FRANCESCO PORZIO 
(Vercelli, 1854 – 1934)
Gamine (la monella)
1907
bronzo
136 x 63 x 31 cm
donata al Museo Borgogna dal Cav. Pietro Crosio nel 1919

La scultura di Francesco Porzio Gamine, ovvero “monella”, costituisce il punto più alto dell’attività dello scultore formatosi a Vercelli ma aggiornato sulla pittura simbolista francese e premiato con una menzione d’onore al Salon di Parigi del 1907 proprio con questa scultura.

L’opera fu esposta al Salon parigino del 1907 raccogliendo critiche favorevoli per l’interpretazione simbolista del soggetto: “una delle opere più giustamente ammirate di questa esposizione” (Buguelle in “Il risveglio italiano” 26 maggio 1907). Della scultura esistono un’altra fusione in bronzo e il modello, in gesso entrambe in collezioni private. L’opera viene esposta a Vercelli nel 1922 e ritrae la vercellese Benilde Rombelli detta “Pitardin-a”.

Più tardi lo scultore progettò di inserirla in un trittico dedicato alle età della donna insieme all’opera Jeunesse (1927, collezione privata in deposito dal 2008 al Museo Borgogna) e Petite mère (di cui esistono solo due bozzetti e una fusione in bronzo della sola testa, rintracciata in collezione privata e ora esposta in museo e che non venne mai conclusa). 

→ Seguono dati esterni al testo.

(** ** The training driver *)










Section DriverFacts.

Variable FV : Type.
Variable blob : Type.
Variable pickle_dump_model : Sklearn.Classifier FV -> blob.
Variable pickle_dump_vectorizer : Sklearn.Vectorizer FV -> blob.
Variable read_csv : gmap string blob -> string -> result (list Row).
Variable split :
  list string -> list string -> Q -> Z -> list string ->
  result (list string * list string * list string * list string).
Variable fit_transform :
  nat -> nat * nat -> nat -> list string ->
  result (Sklearn.Vectorizer FV * list FV).
Variable fit : Q -> list FV -> list string -> result (Sklearn.Classifier FV).
Variable accuracy_score : list string -> list string -> Q.
Variable remove stemf : string -> string.

#[local] Abbreviation run_main :=
  (main FV blob pickle_dump_model pickle_dump_vectorizer read_csv split
     fit_transform fit accuracy_score remove stemf).
#[local] Abbreviation train :=
  (train_model FV split fit_transform fit accuracy_score).
#[local] Abbreviation save :=
  (save_model FV blob pickle_dump_model pickle_dump_vectorizer).

(** The files after [main], by what the loading and the training did. *)
Lemma main_files (fs : gmap string blob) :
  (main FV blob pickle_dump_model pickle_dump_vectorizer read_csv split
     fit_transform fit accuracy_score remove stemf fs).2
  = match load_dataset blob read_csv fs "dataset_udara.csv" with
    | Raise _ => fs
    | Ok df =>
        match preprocess_dataset remove stemf df ≫= train with
        | Raise _ => fs
        | Ok (m, v, _) => save m v "model_nb.pkl" "vectorizer.pkl" fs
        end
    end.
Proof.
  unfold main.
  destruct (load_dataset blob read_csv fs "dataset_udara.csv") as [df | e];
    [| reflexivity].
  destruct (preprocess_dataset remove stemf df) as [df' | e];
    [| reflexivity].
  cbn [mbind result_bind].
  destruct (train _) as [[[m v] a] | e]; [| reflexivity].
  now destruct (test_prediction FV remove stemf m v).
Qed.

La monografia Francesco Porzio 1854-1934. Un omaggio allo scultore vercellese, curata da C. Lacchia e V. Natale (Vercelli 2016) permette di ricomporre la biografia e la produzione artistica dello scultore, autore di pregevoli monumenti pubblici, tra i quali il monumento a Garibaldi e al generale Bava a Vercelli, quello a Carlo Noè a Chivasso e il monumento ai difensori di Casale Monferrato durante l’assedio del 1849. Insieme a Ercole Villa, suo maestro all’Istituto di Belle Arti, a Luigi Sereno e ad Attilio Gartmann, suo allievo, la produzione di Porzio si impone anche nell’ambito della ritrattistica privata e soprattutto cimiteriale come documentano molti busti ritratto e gli interventi all’interno delle cappelle dei cimiteri cittadini e del territorio.